*WHAT YOU HAVE TO DO*.
Here is a block of records. Copy every line in it that includes "RunEvent".

*SOURCE RECORDS*.

Definition switched_payload (from : Provider) (to : Worker) (reason : SwitchReason)
    (phase : SwitchPhase) (turn : option N) (count : nat) (message : option string) : P :=
  object [("from", of_text (as_str from)); ("to", of_text (as_str (Worker.provider to)));
          ("worker_mode", of_text (as_str (Worker.mode to))); ("reason", of_text (as_str reason));
          ("phase", of_text (as_str phase)); ("turn", or_null (λ n, of_number (Z.of_N n)) turn);
          ("count", of_number (Z.of_nat count)); ("message", or_null of_text message)].
Definition switch_blocked (fallback : bool) (events : list (RunEvent P))
    (held : option SwitchReason) : string :=
  if negb fallback then "[provider_fallback] workers is false: the run waits for its own provider"
  else if negb (may_switch events)
  then format ["its "; decimal (Z.of_nat MAX_PROVIDER_SWITCHES); " switches are used up"]
  else match held with
  | Some reason => format ["the other provider is held ("; as_str reason; ")"]
  | None => "this supervisor has no headless worker of the other provider"
  end.

Definition provider_wait (self : Supervisor) (from : Provider) (events : list (RunEvent P))
    (gated : bool) : option (SwitchReason * string) :=
  reason ← Supervisor.provider_held self from;
  let to := Provider.other from in
  let other_usable := may_switch events && Supervisor.headless_usable self to in
  then_some
    (waits_for_provider gated (Some reason) (Supervisor.fallback self) (may_switch events) other_usable)
    (reason, switch_blocked (Supervisor.fallback self) events (Supervisor.provider_held self to)).

Definition supervisor_wall (self : Supervisor) (from : Provider) (reason : SwitchReason) :
    option Wall :=
  wall_to_raise (Supervisor.no_claude self) from reason
    (bool_decide (Worker.mk (Provider.other from) WorkerMode.Headless ∈ Supervisor.workers self))
    (if Supervisor.no_claude self || claude_wall from reason then None else Supervisor.open_hold self)
    (Supervisor.holds self).

Definition retry_at_of (holds : list ProviderHold) (provider : Provider) : option Z :=
  ProviderHold.retry_at <$>
    List.find (λ hold, bool_decide (ProviderHold.provider hold = provider)) holds.

Definition turn_at_wall (self : Supervisor) (run : RunId) (from : Provider)
    (events : list (RunEvent P)) (failure : TurnFailure) : WallStep P :=
  match wall_look events failure from with
  | WallLook.NoTurn | WallLook.NotAWall => WallStep.nothing (Supervisor.holds self) false
  | WallLook.Answered _ => WallStep.nothing (Supervisor.holds self) true
  | WallLook.AtWall at_ =>
      let reason := WallTurn.reason at_ in
      let '(holds, held_recorded) :=
        if WallTurn.holds_provider at_
        then hold_provider (Supervisor.token self) (Supervisor.now self) from reason (Some run)
               (WallTurn.message at_) (Supervisor.holds self)
        else (Supervisor.holds self, None) in
      let self := self <| Supervisor.holds := holds |> in
      let to := Provider.other from in
      let other_usable := WallTurn.may_switch at_ && Supervisor.headless_usable self to in
      let own_held := is_some (Supervisor.provider_held self from) in
      let hold_unclosed :=
        negb (Supervisor.fallback self && other_usable) && negb (WallTurn.first_look at_)
        && negb own_held && Supervisor.hold_unclosed self in
      match WallTurn.next at_ (Supervisor.fallback self) other_usable own_held hold_unclosed with
      | WallMove.Switch =>
          let worker := Worker.mk to WorkerMode.Headless in
          WallStep.mk holds held_recorded
            [(EventKind.ProviderSwitched,
              switched_payload from worker reason (WallTurn.phase at_) (Some (WallTurn.turn at_))
                (switches events + 1) (Some (WallTurn.message at_)))]
            (Some worker) (Some PROVIDER_SWITCH)
            (if claude_wall from reason then wall_of reason else None) None true
      | WallMove.Retry =>
          WallStep.mk holds held_recorded [] None (Some PROVIDER_RETRY) None None true
      | WallMove.Wait record =>
          WallStep.mk holds held_recorded
            (if record then
               [(EventKind.ProviderWaiting,
                 object [("turn", of_number (Z.of_N (WallTurn.turn at_)));
                         ("provider", of_text (as_str from));
                         ("reason", of_text (as_str reason));
                         ("other", of_text (as_str to));
                         ("blocked", of_text (switch_blocked (Supervisor.fallback self) events
                                                (Supervisor.provider_held self to)));
                         ("retry_at", or_null of_number (retry_at_of holds from))])]
             else [])
            None None None (supervisor_wall self from reason) false
      end
  end.
End wall.

(** * What moving a worker promises *)
Module ProviderSwitchProofs.

(** ** Routes *)
(** The route of a claim: a worker runs headless on a provider the
    supervisor has adapters for and that is not held; on the one asked for
    whenever that one can be used, and else, with why, on the other, which with
    the fallback off only a person's ban brings about; and without a route none
    of that holds, so the task waits. *)
Theorem route_spec supported held fallback requested :
  match route_for supported held fallback requested with
  | Some route =>
      WorkerRoute.requested route = requested
      ∧ WorkerRoute.actual route ∈ supported
      ∧ held (Worker.provider (WorkerRoute.actual route)) = None
      ∧ Worker.mode (WorkerRoute.actual route) = WorkerMode.Headless
      ∧ match WorkerRoute.switch route with
        | None => Worker.provider (WorkerRoute.actual route) = Worker.provider requested
        | Some reason =>
            Worker.provider (WorkerRoute.actual route) = Provider.other (Worker.provider requested)
            ∧ usable supported held (Worker.mk (Worker.provider requested) WorkerMode.Headless) = false
            ∧ (fallback = false → held (Worker.provider requested) = Some SwitchReason.Disabled)
        end
  | None =>
      usable supported held (Worker.mk (Worker.provider requested) WorkerMode.Headless) = false
      ∧ (usable supported held
           (Worker.mk (Provider.other (Worker.provider requested)) WorkerMode.Headless) = false
         ∨ fallback = false ∧ held (Worker.provider requested) ≠ Some SwitchReason.Disabled)
  end.
Proof.
  unfold route_for.
  destruct (usable supported held (Worker.mk (Worker.provider requested) WorkerMode.Headless)) eqn:Hpref.
  { unfold usable in Hpref. apply andb_true_iff in Hpref as [Hin Hheld].
    apply bool_decide_eq_true in Hin. apply is_none_true in Hheld. by split_and!. }
  set (reason := unwrap_or (held (Worker.provider requested)) SwitchReason.ExecutableMissing).
  assert (unusable reason = false ↔ held (Worker.provider requested) = Some SwitchReason.Disabled)
    as Hreason.
  { subst reason. destruct (held (Worker.provider requested)) as [[]|]; simpl; naive_solver. }
  destruct (negb fallback && unusable reason) eqn:Hstop.
  { apply andb_true_iff in Hstop as [Hf Hu]. split; [done|right]. split; [by destruct fallback|].
    rewrite <-Hreason. by rewrite Hu. }
  destruct (usable supported held
    (Worker.mk (Provider.other (Worker.provider requested)) WorkerMode.Headless)) eqn:Hother;
    simpl; [|by split; [|left]].
  unfold usable in Hother. apply andb_true_iff in Hother as [Hin Hheld].
  apply bool_decide_eq_true in Hin. apply is_none_true in Hheld. split_and!; try done.
  intros ->. apply Hreason. by destruct (unusable reason).
Qed.

Lemma route_requested supported held fallback worker route :
  route_for supported held fallback worker = Some route → WorkerRoute.requested route = worker.
Proof.
  unfold route_for. destruct (usable _ _ _); [by intros [= <-]|].
  destruct (_ && _); [done|]. destruct (usable _ _ _); [by intros [= <-]|done].
Qed.
Lemma route_of_none supported held fallback workers worker :
  worker ∉ workers → route_of (omap (route_for supported held fallback) workers) worker = None.
Proof.
  unfold route_of. induction workers as [|w workers IH]; [done|]. rewrite not_elem_of_cons.
  intros [Hne Hin]. simpl. destruct (route_for supported held fallback w) as [r|] eqn:Hr; [|auto].
  simpl. rewrite bool_decide_eq_false_2 by (apply route_requested in Hr; congruence). auto.
Qed.
Lemma routes_of supported held fallback worker :
  worker ∈ Worker.ALL →
  route_of (routes supported held fallback) worker = route_for supported held fallback worker.
Proof.
  unfold routes. intros Hin.
  assert (NoDup Worker.ALL) as Hnd by (repeat constructor; set_solver).
  induction Worker.ALL as [|w workers IH]; [by apply elem_of_nil in Hin|].
  apply NoDup_cons in Hnd as [Hw Hnd]. destruct (decide (worker = w)) as [->|Hne].
  - simpl. destruct (route_for supported held fallback w) as [r|] eqn:Hr; [|by apply route_of_none].
    unfold route_of. simpl. by rewrite bool_decide_eq_true_2 by (by apply route_requested in Hr).
  - apply elem_of_cons in Hin as [?|Hin]; [congruence|]. simpl.
    destruct (route_for supported held fallback w) as [r|] eqn:Hr; [|by apply IH].
    unfold route_of. simpl. rewrite bool_decide_eq_false_2 by (apply route_requested in Hr; congruence).
    by apply IH.
Qed.

(** ** The moves of a run *)
Section moves.
  Context {P : Type} `{PayloadLaws P}.
  Implicit Types (e : RunEvent P) (events : list (RunEvent P)).

Definition switched_at (turn : N) e : bool := RunEvent.is_kind e EventKind.ProviderSwitched && turn_is turn e.
Definition waits_at (turn : N) e : bool := RunEvent.is_kind e EventKind.ProviderWaiting && turn_is turn e.

(** What a run's log keeps: at most two switches, and for each turn one at most,
    and one record at most of the wait. *)
Record moves_wf events : Prop := {
  wf_switches : switches events ≤ MAX_PROVIDER_SWITCHES;
  wf_switched_once : ∀ turn, count_of (switched_at turn) events ≤ 1;
  wf_waits_once : ∀ turn, count_of (waits_at turn) events ≤ 1;
}.

(** A look at the run's turn, whatever the supervisor goes by, whose records
    follow in the log; or a record of another part, which neither moves the
    run's provider nor waits at a turn. *)
Inductive run_step : list (RunEvent P) → list (RunEvent P) → Prop :=
  | LookStep self run from failure events new :
      (λ e, (RunEvent.kind e, RunEvent.payload e)) <$> new
        = (λ '(kind, payload), (RecordedKind.Known kind, payload))
            <$> WallStep.recorded (turn_at_wall self run from events failure) →
      run_step events (events ++ new)
  | OtherStep events e :
      RunEvent.is_kind e EventKind.ProviderSwitched = false →
      (∀ turn, waits_at turn e = false) → run_step events (events ++ [e]).

Lemma turn_of_payload (n : N) before after :
  (∀ entry, entry ∈ before → String.eqb entry.1 "turn" = false) →
  unsigned_of (object (before ++ ("turn", of_number (Z.of_N n)) :: after)) "turn" = Some n.
Proof.
  intros Hbefore. unfold unsigned_of. rewrite (number_of_object _ "turn" (Z.of_N n)).
  - simpl. rewrite (proj2 (Z.leb_le 0 (Z.of_N n))) by lia. by rewrite N2Z.id.
  - induction before as [|entry before IH]; simpl; [done|].
    rewrite Hbefore by by left. apply IH. intros entry' Hin. apply Hbefore. by right.
Qed.
Lemma switched_turn from to reason phase (turn : N) count message :
  unsigned_of (switched_payload (P := P) from to reason phase (Some turn) count message) "turn" = Some turn.
Proof.
  unfold switched_payload. simpl or_null.
  apply (turn_of_payload turn [_; _; _; _; _] [_; _]).
  intros entry. rewrite !elem_of_cons, elem_of_nil. by intros [->|[->|[->|[->|[->|[]]]]]].
Qed.

Lemma count_none {A} (p : A → bool) l : (∀ x, x ∈ l → p x = false) → count_of p l = 0.
Proof.
  unfold count_of. induction l as [|x l IH]; intros Hall; simpl; [done|].
  rewrite Hall by by left. apply IH. intros y Hy. apply Hall. by right.
Qed.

*OUTPUT*.
Definition switch_blocked (fallback : bool) (events : list (RunEvent P))
Definition provider_wait (self : Supervisor) (from : Provider) (events : list (RunEvent P))
    (events : list (RunEvent P)) (failure : TurnFailure) : WallStep P :=
  Implicit Types (e : RunEvent P) (events : list (RunEvent P)).
Definition switched_at (turn : N) e : bool := RunEvent.is_kind e EventKind.ProviderSwitched && turn_is turn e.
Definition waits_at (turn : N) e : bool := RunEvent.is_kind e EventKind.ProviderWaiting && turn_is turn e.
Inductive run_step : list (RunEvent P) → list (RunEvent P) → Prop :=
      (λ e, (RunEvent.kind e, RunEvent.payload e)) <$> new
      RunEvent.is_kind e EventKind.ProviderSwitched = false →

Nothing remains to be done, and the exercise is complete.